In 2006, the Food and Drug Administration approved the Gardasil vaccine, which protects against four types of HPV; two that cause genital warts and two that cause cervical cancer.


Here are some facts about the vaccine:

  • Despite concerns about the safety of Gardasil, the Centers for Disease Control and Prevention found that reports of serious adverse effects, including death following the administration of the vaccine, were not related to the shot.
  • Most doctors recommend that girls receive the vaccine before they become sexually active. Gardasil is only effective in preventing HPV infections, not in treating those already infected by HPV.
  • On Sept. 9, a Food and Drug Administration committee will meet to determine whether Gardasil should be approved for use in males. HPV causes about 250,000 new cases of genital warts and 7,500 cancers in males every year. Vaccination would also help prevent the spread of the virus to their sexual partners.
  • In California, a state bill was introduced that would have required girls entering the sixth grade to be vaccinated. It has been withdrawn for further consideration.
  • Virginia and the District of Columbia passed legislation in 2007 that requires girls entering the sixth grade beginning this year to receive the HPV vaccine unless their parents or guardians opt out.
  • The following states require schools or health departments to provide HPV and vaccination information, and in some cases provide the vaccine: Louisiana, Michigan, Colorado, Indiana, Iowa, New Jersey, North Carolina, Maine, North Dakota, Texas and Washington. Utah passed legislation in 2007 establishing an awareness campaign on the causes, prevention and risks of cervical cancer.
  • The federal government has made the HPV vaccine mandatory for female immigrants seeking to become legal permanent residents. The shots are not mandatory for U.S. citizens.
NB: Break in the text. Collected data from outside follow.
(* ===== verification/Nb.v ===== *)
(** * Non-blocking CAN transports

    The trait [embedded_can::nb::Can] as a class: [transmit] may hand back a
    frame it replaced, both operations may report [WouldBlock].
    [MailboxTransport] (transport.rs) is an instance. *)
From S2P Require Import Prelude Frame.

Class Can (S : Type) := {
  transmit : S → CanFrame → S * result (option CanFrame) nb_error;
  receive : S → S * result CanFrame nb_error;
}.

#[export] Instance mailbox_can (TX RX : nat) : Can MailboxTransport | 100 := {
  transmit := Mailbox.transmit TX;
  receive := Mailbox.receive;
}.
Fixpoint monitors_loop (od : OD) (preserve : bool) (slot : nat) (buf4 : list Z)
    (l : list (option HeartbeatMonitor)) : list (option HeartbeatMonitor) :=
  match l with
  | [] => []
  | m :: l' =>
      let '(buf4, configured) := configured_monitor od slot buf4 in
      next_monitor preserve configured m :: monitors_loop od preserve (S slot) buf4 l'
  end.

Definition sync_heartbeat_from_od (preserve_monitor_state : bool) (n : Node) : Node :=
  let '(buf2, ok) := read_into (nd_od n) 0x1017 0 (zeros 2) in
  let n := if ok then
             set_heartbeat (HeartbeatProducer.set_interval_ms (nd_heartbeat n) (from_le_bytes buf2)) n
           else n in
  set_hb_monitors (monitors_loop (nd_od n) preserve_monitor_state 0 (zeros 4) (nd_hb_monitors n)) n.

Definition sync_config_from_od (n : Node) : exec Node :=
  let '(buf4, ok) := read_into (nd_od n) 0x1005 0 (zeros 4) in
  sync_obj ← (if ok then
                let raw := from_le_bytes buf4 in
                _ ← assert_ (is_supported_sync_cob_id raw);
                unwrap (SyncCobId.from_raw raw)
              else mret SyncCobId.DEFAULT);
  let n := set_sync (SyncConsumer.set_cob_id (nd_sync n) (sc_cob_id sync_obj)) n in
  let '(buf4, ok) := read_into (nd_od n) 0x1006 0 buf4 in
  let period_us := if ok then from_le_bytes buf4 else 0 in
  let '(buf4, ok) := read_into (nd_od n) 0x1007 0 buf4 in
  let window_us := if ok then from_le_bytes buf4 else 0 in
  let n := set_sync_window (SyncWindow.configure (nd_sync_window n) window_us) n in
  let '(buf1, ok) := read_into (nd_od n) 0x1019 0 (zeros 1) in
  let overflow := if ok then at_ buf1 0 else 0 in
  _ ← assert_ (is_valid_sync_counter_overflow overflow);
  mret (set_sync_producer
    (SyncProducer.configure (nd_sync_producer n)
       (if sc_produce sync_obj then sc_cob_id sync_obj else 0) period_us overflow) n).

(** The mapping entries at [map_idx], the buffers they are read through. *)
Fixpoint read_mappings (od : OD) (map_idx : Z) (subs : list Z) (buf4 : list Z) (ms : list PdoMapping)
    : list Z * list PdoMapping :=
  match subs with
  | [] => (buf4, ms)
  | sub :: subs' =>
      let '(buf4, ok) := read_into od map_idx sub buf4 in
      let ms := if ok then vec_push PDO_MAX_MAPPINGS ms (PdoMapping.from_mapping_value (from_le_bytes buf4)) else ms in
      read_mappings od map_idx subs' buf4 ms
  end.

Definition read_mapping_record (od : OD) (map_idx : Z) (buf4 : list Z) : list Z * list PdoMapping :=
  let '(buf4, ok) := read_into od map_idx 0 buf4 in
  if ok then
    let count := Z.min (at_ buf4 0) (Z.of_nat PDO_MAX_MAPPINGS) in
    read_mappings od map_idx (seqZ 1 count) buf4 []
  else (buf4, []).

(** Sub 1 of a communication record: enabled bit and COB-ID. *)
Definition cob_enabled (raw : Z) : bool :=
  (Z.land raw 0x80000000 =? 0) && negb (Z.land raw 0x7FF =? 0).
Definition cob_of (raw : Z) : Z := as_u16 (Z.land raw 0x7FF).

Definition read_tpdo (od : OD) (comm_idx map_idx : Z) (buf4 buf2 : list Z) (c : TpdoConfig)
    : list Z * list Z * TpdoConfig :=
  let '(buf4, ok) := read_into od comm_idx 1 buf4 in
  let raw := from_le_bytes buf4 in
  let enabled := if ok then cob_enabled raw else tp_enabled c in
  let cob := if ok then cob_of raw else tp_cob_id c in
  let '(buf4, ok) := read_into od comm_idx 2 buf4 in
  let tt := if ok then at_ buf4 0 else tp_transmission_type c in
  let '(buf2, ok) := read_into od comm_idx 3 buf2 in
  let inhibit := if ok then from_le_bytes buf2 else inhibit_time_100us c in
  let '(buf2, ok) := read_into od comm_idx 5 buf2 in
  let timer := if ok then from_le_bytes buf2 else event_timer_ms c in
  let '(buf4, ms) := read_mapping_record od map_idx buf4 in
  (buf4, buf2, mkTpdo (tp_od_number c) cob tt inhibit timer ms enabled).

Definition read_rpdo (od : OD) (comm_idx map_idx : Z) (buf4 buf2 : list Z) (c : RpdoConfig)
    : list Z * list Z * RpdoConfig :=
  let '(buf4, ok) := read_into od comm_idx 1 buf4 in
  let raw := from_le_bytes buf4 in
  let enabled := if ok then cob_enabled raw else rp_enabled c in
  let cob := if ok then cob_of raw else rp_cob_id c in
  let '(buf4, ok) := read_into od comm_idx 2 buf4 in
  let tt := if ok then at_ buf4 0 else rp_transmission_type c in
  let '(buf2, ok) := read_into od comm_idx 5 buf2 in
  let deadline := if ok then from_le_bytes buf2 else deadline_ms c in
  let '(buf4, ms) := read_mapping_record od map_idx buf4 in
  (buf4, buf2, mkRpdo (rp_od_number c) cob tt deadline ms enabled).

Fixpoint sync_tpdos (od : OD) (slot : nat) (buf4 buf2 : list Z) (l : TpdoEngine)
    : exec (list Z * list Z * TpdoEngine) :=
  match l with
  | [] => mret (buf4, buf2, [])
  | t :: l' =>
      let off := pdo_od_offset (tp_od_number (ts_cfg t)) slot in
      comm_idx ← checked 16 (0x1800 + off);
      map_idx ← checked 16 (0x1A00 + off);
      let '(buf4, buf2, c) := read_tpdo od comm_idx map_idx buf4 buf2 (ts_cfg t) in
      '(buf4, buf2, l') ← sync_tpdos od (S slot) buf4 buf2 l';
      mret (buf4, buf2, mkTSlot c (sync_counter t) (last_send_us t) (sync_event_pending t)
                          (async_event_pending t) :: l')
  end.

Fixpoint sync_rpdos (od : OD) (slot : nat) (buf4 buf2 : list Z) (l : list RpdoSlot)
    : exec (list RpdoSlot) :=
  match l with
  | [] => mret []
  | r :: l' =>
      let off := pdo_od_offset (rp_od_number (rs_cfg r)) slot in
      comm_idx ← checked 16 (0x1400 + off);
      map_idx ← checked 16 (0x1600 + off);
      let '(buf4, buf2, c) := read_rpdo od comm_idx map_idx buf4 buf2 (rs_cfg r) in
      l' ← sync_rpdos od (S slot) buf4 buf2 l';
      mret (mkRSlot c (pending r) (last_rx_us r) (armed r) (expired r) :: l')
  end.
Source: The National Conference of State Legislatures

Getting the vaccine

Chances are your family doctor or gynecologist can administer the HPV vaccine. If not, the vaccine is also available at both Planned Parenthood clinics in the Coachella Valley.

Women between the ages of 18 and 26 might qualify for the Merek vaccination assistance program, which makes the vaccine available at a $20 co-pay for each shot. (The vaccine is a round of three shots.) Women who don't qualify for the program can also receive the vaccine at $160 per shot.